(** ** Fallible, possibly panicking computations

    A Rust function returning [Result<A, E>] becomes [outcome E A].  [Panic]
    stands for an unwound [unwrap]/[expect], an out-of-range index, or an
    arithmetic overflow: the workspace's release profile sets
    [overflow-checks = true], so [+], [-] and [*] abort instead of wrapping. *)
Inductive outcome (E A : Type) : Type :=
  | Ok (a : A)
  | Err (e : E)
  | Panic.
Arguments Ok {E A} _.
Arguments Err {E A} _.
Arguments Panic {E A}.

#[global] Instance outcome_ret {E} : MRet (outcome E) := fun _ a => Ok a.
#[global] Instance outcome_bind {E} : MBind (outcome E) := fun _ _ f m =>
  match m with
  | Ok a => f a
  | Err e => Err e
  | Panic => Panic
  end.
#[global] Instance outcome_eq_dec {E A} `{EqDecision E, EqDecision A} :
  EqDecision (outcome E A).
Proof. solve_decision. Defined.

(** [Result::map_err], also the conversion hidden in the [?] operator. *)
Definition map_err {E F A} (f : E → F) (m : outcome E A) : outcome F A :=
  match m with
  | Ok a => Ok a
  | Err e => Err (f e)
  | Panic => Panic
  end.

(** [Option::ok_or]. *)
Definition ok_or {E A} (o : option A) (e : E) : outcome E A :=
  match o with Some a => Ok a | None => Err e end.

(** [Option::unwrap] and [Option::expect]. *)
Definition unwrap {E A} (o : option A) : outcome E A :=
  match o with Some a => Ok a | None => Panic end.

(** [if cond { return Err(e) }]. *)
Definition reject_if {E} (cond : bool) (e : E) : outcome E unit :=
  if cond then Err e else Ok tt.

Definition is_ok {E A} (m : outcome E A) : bool :=
  match m with Ok _ => true | _ => false end.

Definition not_panic {E A} (m : outcome E A) : Prop := m ≠ Panic.

(** A [for] loop over [l] whose body may return early with [?]. *)
Fixpoint try_fold {E St A} (f : St → A → outcome E St) (s : St) (l : list A) : outcome E St :=
  match l with
  | [] => Ok s
  | a :: l => s' ← f s a; try_fold f s' l
  end.

(** The same over [.enumerate()], [i] being the index of the head. *)
Fixpoint try_foldi {E St A} (f : nat → St → A → outcome E St) (i : nat) (s : St) (l : list A)
    : outcome E St :=
  match l with
  | [] => Ok s
  | a :: l => s' ← f i s a; try_foldi f (S i) s' l
  end.

(** Collecting fallible items. *)
Fixpoint try_map {E A B} (f : A → outcome E B) (l : list A) : outcome E (list B) :=
  match l with
  | [] => Ok []
  | a :: l => b ← f a; bs ← try_map f l; Ok (b :: bs)
  end.

Section outcome_lemmas.
Context {E : Type}.

(** [injection] would also unfold the payload. *)
Lemma Ok_inj {A} (a b : A) : Ok (E := E) a = Ok b → a = b.
Proof. by intros [= ->]. Qed.

Lemma bind_Ok {A B} (f : A → outcome E B) (m : outcome E A) b :
  (m ≫= f) = Ok b ↔ ∃ a, m = Ok a ∧ f a = Ok b.
Proof. destruct m; simpl; naive_solver. Qed.

(** The case of [m1?; m2]. *)
Lemma then_Ok {B} (m1 : outcome E unit) (m2 : outcome E B) b :
  (m1 ;; m2) = Ok b ↔ m1 = Ok tt ∧ m2 = Ok b.
Proof. destruct m1 as [[]| |]; simpl; naive_solver. Qed.

Lemma bind_Err {A B} (f : A → outcome E B) (m : outcome E A) e :
  (m ≫= f) = Err e ↔ m = Err e ∨ ∃ a, m = Ok a ∧ f a = Err e.
Proof. destruct m; simpl; naive_solver. Qed.

Lemma bind_Panic {A B} (f : A → outcome E B) (m : outcome E A) :
  (m ≫= f) = Panic ↔ m = Panic ∨ ∃ a, m = Ok a ∧ f a = Panic.
Proof. destruct m; simpl; naive_solver. Qed.

Lemma not_panic_bind {A B} (m : outcome E A) (f : A → outcome E B) :
  not_panic m → (∀ a, m = Ok a → not_panic (f a)) → not_panic (m ≫= f).
Proof. unfold not_panic. intros Hm Hf [?|(a & Ha & Hp)]%bind_Panic; [done|by apply (Hf a)]. Qed.
Lemma not_panic_then {B} (m : outcome E unit) (n : outcome E B) :
  not_panic m → (m = Ok tt → not_panic n) → not_panic (m ;; n).
Proof. intros Hm Hn. apply not_panic_bind; [done|]. by intros []. Qed.
Lemma not_panic_map_err {F A} (f : F → E) (m : outcome F A) : not_panic m → not_panic (map_err f m).
Proof. unfold not_panic. by destruct m. Qed.
Lemma not_panic_Ok {A} (a : A) : not_panic (E := E) (Ok a).
Proof. done. Qed.
Lemma not_panic_ok_or {A} (o : option A) (e : E) : not_panic (ok_or o e).
Proof. by destruct o. Qed.
Lemma not_panic_reject c (e : E) : not_panic (reject_if c e).
Proof. by destruct c. Qed.

Lemma reject_if_Ok (c : bool) (e : E) u : reject_if c e = Ok u ↔ c = false.
Proof. destruct u, c; simpl; naive_solver. Qed.

(** The case of a comparison that rejects, and of one with a computed value. *)
Lemma guard_Ok {B} (Q : Prop) `{!Decision Q} (e : E) (m : outcome E B) b :
  (reject_if (negb (bool_decide Q)) e ;; m) = Ok b ↔ Q ∧ m = Ok b.
Proof. rewrite then_Ok, reject_if_Ok, negb_false_iff, bool_decide_eq_true. done. Qed.
Lemma bind_guard_Ok {A B} `{EqDecision A} (x : outcome E A) (c : A) (e : A → E) (m : outcome E B) b :
  (a ← x; reject_if (negb (bool_decide (a = c))) (e a) ;; m) = Ok b ↔ x = Ok c ∧ m = Ok b.
Proof.
  rewrite bind_Ok. setoid_rewrite guard_Ok. split; [by intros (a & ? & -> & ?)|intros []; by exists c].
Qed.
Lemma bind_case_Ok {A B} (Q : Prop) (c : A) (m : outcome E A) (f : A → outcome E B) b :
  (∀ a, m = Ok a ↔ Q ∧ a = c) → (m ≫= f) = Ok b ↔ Q ∧ f c = Ok b.
Proof. intros Hm. rewrite bind_Ok. setoid_rewrite Hm. naive_solver. Qed.

Lemma unwrap_Ok {A} (o : option A) (a : A) : unwrap (E := E) o = Ok a ↔ o = Some a.
Proof. destruct o; simpl; naive_solver. Qed.

Lemma map_err_Ok {F A} (f : F → E) (m : outcome F A) a :
  map_err f m = Ok a ↔ m = Ok a.
Proof. destruct m; simpl; naive_solver. Qed.

Lemma ok_or_Ok {A} (o : option A) (e : E) a : ok_or o e = Ok a ↔ o = Some a.
Proof. destruct o; simpl; naive_solver. Qed.

(** The loop rule: an invariant indexed by the elements already visited. *)
Lemma try_fold_inv {St A} (P : list A → St → Prop) (f : St → A → outcome E St) s l s' :
  P [] s →
  (∀ pre a post st st', l = pre ++ a :: post → P pre st → f st a = Ok st' → P (pre ++ [a]) st') →
  try_fold f s l = Ok s' →
  P l s'.
Proof.
  intros H0 Hstep.
  assert (∀ post pre st, l = pre ++ post → P pre st → try_fold f st post = Ok s' → P l s')
    as Hgen.
  { induction post as [|a post IH]; intros pre st -> HP; simpl.
    - rewrite app_nil_r. by intros [= <-].
    - rewrite bind_Ok. intros (st1 & Hf & Hrest).
      apply (IH (pre ++ [a]) st1); [by rewrite <- app_assoc|by eapply Hstep|done]. }
  by apply (Hgen l [] s).
Qed.

Lemma try_foldi_inv {St A} (P : list A → St → Prop) (f : nat → St → A → outcome E St) s l s' :
  P [] s →
  (∀ pre a post st st', l = pre ++ a :: post → P pre st →
     f (length pre) st a = Ok st' → P (pre ++ [a]) st') →
  try_foldi f 0 s l = Ok s' →
  P l s'.
Proof.
  intros H0 Hstep.
  assert (∀ post pre st, l = pre ++ post → P pre st →
            try_foldi f (length pre) st post = Ok s' → P l s') as Hgen.
  { induction post as [|a post IH]; intros pre st -> HP; simpl.
    - rewrite app_nil_r. by intros [= <-].
    - rewrite bind_Ok. intros (st1 & Hf & Hrest).
      apply (IH (pre ++ [a]) st1); [by rewrite <- app_assoc|by eapply Hstep|].
      rewrite length_app, Nat.add_comm. exact Hrest. }
  by apply (Hgen l [] s).
Qed.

____

What you will do = What is needed is an exact copy of the lines above, from the one containing "match m with Ok _ => true | _ => false end." through the one containing "Ok b → a = b.", with nothing added.

Solution for this task =
  match m with Ok _ => true | _ => false end.

Definition not_panic {E A} (m : outcome E A) : Prop := m ≠ Panic.

(** A [for] loop over [l] whose body may return early with [?]. *)
Fixpoint try_fold {E St A} (f : St → A → outcome E St) (s : St) (l : list A) : outcome E St :=
  match l with
  | [] => Ok s
  | a :: l => s' ← f s a; try_fold f s' l
  end.

(** The same over [.enumerate()], [i] being the index of the head. *)
Fixpoint try_foldi {E St A} (f : nat → St → A → outcome E St) (i : nat) (s : St) (l : list A)
    : outcome E St :=
  match l with
  | [] => Ok s
  | a :: l => s' ← f i s a; try_foldi f (S i) s' l
  end.

(** Collecting fallible items. *)
Fixpoint try_map {E A B} (f : A → outcome E B) (l : list A) : outcome E (list B) :=
  match l with
  | [] => Ok []
  | a :: l => b ← f a; bs ← try_map f l; Ok (b :: bs)
  end.

Section outcome_lemmas.
Context {E : Type}.

(** [injection] would also unfold the payload. *)
Lemma Ok_inj {A} (a b : A) : Ok (E := E) a = Ok b → a = b.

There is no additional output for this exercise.